Task directions: Where a line of the data holds the word "gmap", copy that line.

Records from a data source:
>>>>

(** * Query orchestration of the NLWeb handler

    A shallow embedding of the request pipeline of [code/core]:
    [state.py] (precheck steps and the barrier event), [baseHandler.py]
    (the stream sink [send_message], [prepare], [runQuery],
    [decontextualizeQuery]), [fastTrack.py], [ranking.py],
    [post_ranking.py], [generate_answer.py] and the analyzers of
    [code/pre_retrieval].

    The pipeline is a set of asyncio tasks of one event loop.  A task runs
    without interruption from one suspension point to the next, so each
    such segment is a function on the state, and a run of the request is a
    list of [action]s: which task is resumed, together with what the
    outside world answered (an LLM response, the retrieved items, the
    outcome of a write to the client). *)

From Stdlib Require Import ZArith Ascii Sorted.
From stdpp Require Import gmap strings pretty list fin_maps functions.

Set Warnings "-register-all".
#[local] Open Scope Z_scope.

(** ** Python values *)

(** JSON-like values: what an LLM answers and what a message carries. *)
Inductive pyval : Type :=
  | PNone
  | PBool (b : bool)
  | PInt (z : Z)
  | PStr (s : string)
  | PList (l : list pyval)
  | PDict (d : gmap string pyval).

(** The exceptions the modelled code can raise. *)
Inductive exn : Type :=
  | KeyError (k : string)
  | TypeError
  | AttributeError
  | ValueError
  | ProviderError.

Inductive res (A : Type) : Type :=
  | Ok (a : A)
  | Err (e : exn).
Arguments Ok {A} a.
Arguments Err {A} e.

(** [v == s] for a string literal [s]. *)
Definition py_eq_str (v : pyval) (s : string) : bool :=
  match v with
  | PStr t => bool_decide (t = s)
  | _ => false
  end.

(** Truth value of [response] where it is [None] or a dict:
    [None] and the empty dict are false. *)
Definition truthy (response : option (gmap string pyval)) : bool :=
  match response with
  | Some d => negb (Nat.eqb (size d) 0)
  | None => false
  end.

(** [d[k]]: a missing key raises [KeyError]. *)
Definition getitem (d : gmap string pyval) (k : string) : res pyval :=
  match d !! k with
  | Some v => Ok v
  | None => Err (KeyError k)
  end.

(** ** The handler (baseHandler.py, state.py) *)

(** state.py: [INITIAL = 0], [DONE = 2]. *)
Inductive step_state : Type := INITIAL | DONE.

Definition step_state_code (s : step_state) : Z :=
  match s with INITIAL => 0 | DONE => 2 end.

#[global] Instance step_state_eq_dec : EqDecision step_state.
Proof. solve_decision. Defined.

(** A retrieved item [(url, json_str, name, site)].  [item_schema] is
    [json.loads(json_str)], which the code computes where it needs it;
    [None] when [json_str] is not JSON and the call raises. *)
Record item := mkItem {
  item_url : string;
  item_json_str : string;
  item_name : string;
  item_site : string;
  item_schema : option pyval
}.

(** The query parameters [__init__] reads; they do not change afterwards.
    [http_handler] records whether the handler was given one
    ([http_handler is not None]). *)
Record Request := mkRequest {
  site : string;
  query : string;
  prev_queries : list string;
  context_url : string;
  query_id : string;
  streaming : bool;
  http_handler : bool;
  generate_mode : string
}.

(** The fields of [NLWebHandler] and of its [NLWebHandlerState] that the
    pipeline writes.  [stream] is the client's side of
    [http_handler.write_stream]: the messages delivered so far, oldest
    first.  [final_ranked_answers] holds references into the store of
    ranked answers (see [State]).  [item_type], [summary] and
    [context_description] only feed prompt templates and are left out. *)

Record Handler := mkHandler {
  req : Request;
  decontextualized_query : pyval;
  final_retrieved_items : list item;
  final_ranked_answers : list nat;
  query_done : bool;
  query_is_irrelevant : bool;
  requires_decontextualization : bool;
  required_info_found : option bool;
  precheck_step_state : gmap string step_state;
  decon_event : bool;
  pre_checks_done_event : bool;
  retrieval_done_event : bool;
  connection_alive_event : bool;
  abort_fast_track_event : bool;
  fastTrackWorked : bool;
  return_value : gmap string pyval;
  versionNumberSent : bool;
  stream : list (gmap string pyval)
}.

Definition set_decontextualized_query (v : pyval) (h : Handler) : Handler :=
  {| req := req h; decontextualized_query := v; final_retrieved_items := final_retrieved_items h;
     final_ranked_answers := final_ranked_answers h; query_done := query_done h; query_is_irrelevant
     := query_is_irrelevant h; requires_decontextualization := requires_decontextualization h;
     required_info_found := required_info_found h; precheck_step_state := precheck_step_state h;
     decon_event := decon_event h; pre_checks_done_event := pre_checks_done_event h;
     retrieval_done_event := retrieval_done_event h; connection_alive_event :=
     connection_alive_event h; abort_fast_track_event := abort_fast_track_event h; fastTrackWorked
     := fastTrackWorked h; return_value := return_value h; versionNumberSent := versionNumberSent h;
     stream := stream h |}.

Definition set_final_retrieved_items (v : list item) (h : Handler) : Handler :=
  {| req := req h; decontextualized_query := decontextualized_query h; final_retrieved_items := v;
     final_ranked_answers := final_ranked_answers h; query_done := query_done h; query_is_irrelevant
     := query_is_irrelevant h; requires_decontextualization := requires_decontextualization h;
     required_info_found := required_info_found h; precheck_step_state := precheck_step_state h;
     decon_event := decon_event h; pre_checks_done_event := pre_checks_done_event h;
     retrieval_done_event := retrieval_done_event h; connection_alive_event :=
     connection_alive_event h; abort_fast_track_event := abort_fast_track_event h; fastTrackWorked
     := fastTrackWorked h; return_value := return_value h; versionNumberSent := versionNumberSent h;
     stream := stream h |}.

Definition set_final_ranked_answers (v : list nat) (h : Handler) : Handler :=
  {| req := req h; decontextualized_query := decontextualized_query h; final_retrieved_items :=
     final_retrieved_items h; final_ranked_answers := v; query_done := query_done h;
     query_is_irrelevant := query_is_irrelevant h; requires_decontextualization :=
     requires_decontextualization h; required_info_found := required_info_found h;
     precheck_step_state := precheck_step_state h; decon_event := decon_event h;
     pre_checks_done_event := pre_checks_done_event h; retrieval_done_event := retrieval_done_event
     h; connection_alive_event := connection_alive_event h; abort_fast_track_event :=
     abort_fast_track_event h; fastTrackWorked := fastTrackWorked h; return_value := return_value h;
     versionNumberSent := versionNumberSent h; stream := stream h |}.

Definition set_query_done (v : bool) (h : Handler) : Handler :=
  {| req := req h; decontextualized_query := decontextualized_query h; final_retrieved_items :=
     final_retrieved_items h; final_ranked_answers := final_ranked_answers h; query_done := v;
     query_is_irrelevant := query_is_irrelevant h; requires_decontextualization :=
     requires_decontextualization h; required_info_found := required_info_found h;
     precheck_step_state := precheck_step_state h; decon_event := decon_event h;
     pre_checks_done_event := pre_checks_done_event h; retrieval_done_event := retrieval_done_event
     h; connection_alive_event := connection_alive_event h; abort_fast_track_event :=
     abort_fast_track_event h; fastTrackWorked := fastTrackWorked h; return_value := return_value h;
     versionNumberSent := versionNumberSent h; stream := stream h |}.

<<<<

The completed task:
From stdpp Require Import gmap strings pretty list fin_maps functions.
  | PDict (d : gmap string pyval).
Definition truthy (response : option (gmap string pyval)) : bool :=
Definition getitem (d : gmap string pyval) (k : string) : res pyval :=
  precheck_step_state : gmap string step_state;
  return_value : gmap string pyval;
  stream : list (gmap string pyval)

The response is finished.